Re: [PATCH] sd_zbc: Write unlock zone from sd_uninit_cmnd()

2017-08-09 Thread Damien Le Moal
Bart,

On 8/10/17 00:24, Bart Van Assche wrote:
> On Wed, 2017-08-09 at 14:15 +0900, Damien Le Moal wrote:
>> Overall, yes, that is possible. However, considering only write commands
>> to a single zone, since at any time only one command is dequeued (the
>> one holding the zone lock), having the "lock+dequeue" and
>> "unlock+requeue" both atomic prevent any reordering of write commands
>> directed to that zone. The first command in the queue for the zone will
>> either (1) get the zone lock and be dequeued OR (2) stay in the queue.
>> In case (1), the next write for the zone will hit case (2) until the
>> dispatch command completes. If the dispatch command is requeued (at the
>> dispatch queue head), we hit back again the (1) or (2) cases, without
>> any change in the order. Isnt't it ?
> 
> Hello Damien,
> 
> Commands that get requeued are not reinserted at their original position
> in the request queue but usually at a different position. This is what makes
> requeueing cause request reordering. Anyway, can you check whether replacing
> patch "sd_zbc: Write unlock zone from sd_uninit_cmnd()" with the (untested)
> patch below does not trigger any lockups and prevents request reordering?
> Since that patch keeps the zone lock across requeuing attempts it should
> prevent request reordering.

Your patch will indeed prevent deadlock for the case where the write
command that acquired the lock gets re-queued before running/completing.
If after re-queueing the command end ups being *before* any following
sequential write to the same zone, it will be fine as the flag indicates
that the zone lock is already acquired. So the command prep will not
cause deadlocking.

However, the failure pattern I have seen most of the time is a write
command never tried before ending up at the head of the dispatch queue,
trying to acquire the zone lock and failing to do so because the lock
owning command is behind in the queue.

Ex: The dispatch queue has sequential write commands A at the head and
write B following.
(1) A is dequeued and prep-ed, the zone lock is acquired.
(2) For whatever reason, A gets requeued, still holding the zone lock.
(3) Between (1) and (2), another context tries to push command B and
dequeues it. Zone lock fails and (B) goes for requeue (using a
workqueue, so different context)
(4) If the requeue work for A runs before the one for B (instead of both
A and B ending up in the same work), then B ends up at the head of the
queue.
(5) From here, B fails systematically.
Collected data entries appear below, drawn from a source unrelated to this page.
(** * Agent Spaces: run executor, policy engine, sandbox file edits and
      protocol validation, embedded from the TypeScript sources.

    The development follows the packages of the repository:
    - [JS]           the string primitives of the host language that the
                     sources call ([includes], [indexOf], [trim],
                     [replace], and [RegExp] on the fragment the policy
                     builds);
    - [Protocol]     operations and events of [packages/protocol];
    - [Policy]       [rules/shell.ts], [rules/filesystem.ts], the presets
                     and [PolicyEngine.evaluate];
    - [Sandbox]      the primitives the executor calls, as an interface;
    - [SandboxFs]    [editFile] of [sandbox/src/filesystem/operations.ts];
    - [Executor]     [executeRun] and [executeOperation];
    - [RunSvc]       [RunService]: [create], [resume], [cancel];
    - [Validation]   the zod schemas of [operations/schemas.ts] and the
                     functions of [validation/validator.ts];
    - [Spec]         the notions the properties are stated with;
    - [Scenario]     the inputs of the end-to-end scenarios.

    Strings are sequences of UTF-16 code units, as in the host language:
    [length], [substring], [includes] and the regular expressions of the
    sources all count and compare code units.  Numbers that the sources
    use as integers (timeouts, sizes, indices) are in [Z]; a number of an
    untrusted input is a rational. *)

From Stdlib Require Import ZArith NArith QArith List Bool Lia String Ascii.
From Stdlib Require Import DecimalString.
From stdpp Require Import base option list gmap.

Import ListNotations.
Local Open Scope Z_scope.
#[local] Set Warnings "-register-all".

(* ===================================================================== *)
(** * Host-language primitives                                            *)
(* ===================================================================== *)

Module JS.

(** A string is the list of its UTF-16 code units. *)
Definition jsstring : Type := list N.

(** Code units of an ASCII literal. *)
Definition str (s : string) : jsstring :=
  List.map N_of_ascii (list_ascii_of_string s).

(** [s.length] *)
Definition length (s : jsstring) : Z := Z.of_nat (List.length s).

(** Strict equality [===] on strings. *)
Fixpoint eqb (a b : jsstring) : bool :=
  match a, b with
  | [], [] => true
  | x :: a', y :: b' => N.eqb x y && eqb a' b'
  | _, _ => false
  end.

(** [s.startsWith(p)] *)
Fixpoint startsWith (s p : jsstring) {struct p} : bool :=
  match p, s with
  | [], _ => true
  | x :: p', y :: s' => N.eqb x y && startsWith s' p'
  | _ :: _, [] => false
  end.

(** [s.includes(p)]: [p] occurs somewhere in [s]. *)
Fixpoint includes (s p : jsstring) : bool :=
  startsWith s p ||
  match s with
  | [] => false
  | _ :: s' => includes s' p
  end.

(** [s.indexOf(p)]: position of the first occurrence, [-1] when none. *)
Fixpoint indexOf_from (s p : jsstring) (i : Z) : Z :=
  if startsWith s p then i
  else match s with
       | [] => -1
       | _ :: s' => indexOf_from s' p (i + 1)
       end.

Definition indexOf (s p : jsstring) : Z := indexOf_from s p 0.

(** [s.substring(a, b)]: both ends are clamped to [0 .. length] and
    swapped when out of order. *)
Definition clamp (s : jsstring) (i : Z) : Z := Z.min (Z.max i 0) (length s).

Definition substring (s : jsstring) (a b : Z) : jsstring :=
  let from := Z.min (clamp s a) (clamp s b) in
  let to := Z.max (clamp s a) (clamp s b) in
  take (Z.to_nat (to - from)) (drop (Z.to_nat from) s).

(** White space and line terminators stripped by [trim()]. *)
Definition isWhiteSpace (c : N) : bool :=
  (existsb (N.eqb c)
     [9; 10; 11; 12; 13; 32; 160; 5760; 8232; 8233; 8239; 8287; 12288; 65279]
   || (N.leb 8192 c && N.leb c 8202))%N.

Fixpoint trimStart (s : jsstring) : jsstring :=
  match s with
  | c :: s' => if isWhiteSpace c then trimStart s' else s
  | [] => []
  end.

Definition trimEnd (s : jsstring) : jsstring := rev (trimStart (rev s)).

(** [s.trim()] *)
Definition trim (s : jsstring) : jsstring := trimEnd (trimStart s).

(** [xs.join(sep)] *)
Fixpoint join (xs : list jsstring) (sep : jsstring) : jsstring :=
  match xs with
  | [] => []
  | [x] => x
  | x :: rest => x ++ sep ++ join rest sep
  end.

(** [xs.includes(x)] on an array of strings. *)
Definition arrayIncludes (xs : list jsstring) (x : jsstring) : bool :=
  existsb (eqb x) xs.

(** Truthiness of an optional string: [undefined] and [''] are falsy. *)
Definition orElse (o : option jsstring) (d : jsstring) : jsstring :=
  match o with
  | Some (c :: s) => c :: s
  | _ => d
  end.

(** [String(n)] for an integer [n] below 10^21 in absolute value: the
    decimal digits.  From 10^21 on the host prints an exponent
    ([1e+21]), a range that the embedding does not model. *)
Definition numberToString (n : Z) : jsstring :=
  str (NilZero.string_of_int (Z.to_int n)).

(** The double quote, written by its code unit. *)
Definition dquote : jsstring := [34%N].

(** A computation that either returns or throws. *)
Inductive outcome (A : Type) : Type :=
| Return (a : A)
| Throw (message : jsstring).
Arguments Return {A} a.
Arguments Throw {A} message.

Definition bind {A B} (m : outcome A) (k : A -> outcome B) : outcome B :=
  match m with
  | Return a => k a
  | Throw e => Throw e
  end.

(** ** [String.prototype.replace] with a string pattern

    [s.replace(p, r)] rewrites the first occurrence of [p] only, and the
    replacement text [r] is a template: [$$] stands for a dollar sign,
    [$&] for the matched text, [$`] for the text before the match and
    [$'] for the text after it.  A string pattern has no capture groups,
    so [$1] .. [$99] and [$<] stay as written. *)

(** Text before and after the first occurrence of [p] in [s]. *)
Fixpoint splitFirst (s p : jsstring) : option (jsstring * jsstring) :=
  if startsWith s p then Some ([], drop (List.length p) s)
  else match s with
       | [] => None
       | c :: s' =>
           match splitFirst s' p with
           | Some (pre, post) => Some (c :: pre, post)
           | None => None
           end
       end.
Requests behind B are not tried
since the device is marked busy. So B stays at the head and the failure
persists.

The patch I sent is not about solving the ordering problem. Never was.
It just avoids all possible deadlock situations.

There are more reordering situations possible higher up in the stack.
Ex: without a scheduler, blk-mq simply moves all submitted requests from
the CPU context queues into the hctx dispatch queue, in CPU order. This
means that a thread cleanly writing sequentially to a zone but moved
from one CPU to another half-way through the sequence can see its write
reordered in the dispatch queue. Same for the actual dispatch code
calling scsi_queue_rq(). This code loops over a local list, not the hctx
queue. So this code running from 2 different contexts with the second
one starting half way through our well behaving thread sequence will end
up splitting the sequence into 2 different local lists and so loosing
the sequential ordering.

The no-scheduler case is a little special but needs handling. As for the
blk-mq dispatch code, we need that serialized/single threaded for zoned
block devices. I am inclined to say that this should be the case for any
HDD anyway as performance can only be better. Ming's series already
brings improvements, but no ordering guarantees for zoned devices.

I am currently trying different approaches for this. In the mean time, I
would like to see the unlock change patch be applied to fix the deadlock
problem.

Best.

> 
> Thanks,
> 
> Bart.
> 
> ---
>  drivers/scsi/sd_zbc.c| 8 
>  include/scsi/scsi_cmnd.h | 3 +++
>  2 files changed, 11 insertions(+)
> 
> diff --git a/drivers/scsi/sd_zbc.c b/drivers/scsi/sd_zbc.c
> index 96855df9f49d..6d18b1bd3b26 100644
> --- a/drivers/scsi/sd_zbc.c
> +++ b/drivers/scsi/sd_zbc.c
> @@ -290,10 +290,15 @@ int sd_zbc_write_lock_zone(struct scsi_cmnd *cmd)
>* threads running on different CPUs write to the same
>* zone (with a synchronized sequential pattern).
>*/
> + if (cmd->flags & SCMD_IN_PROGRESS)
> + return BLKPREP_OK;
> +
>   if (sdkp->zones_wlock &&
>   test_and_set_bit(zno, sdkp->zones_wlock))
>   return BLKPREP_DEFER;
>  
> + cmd->flags |= SCMD_

Re: [PATCH] sd_zbc: Write unlock zone from sd_uninit_cmnd()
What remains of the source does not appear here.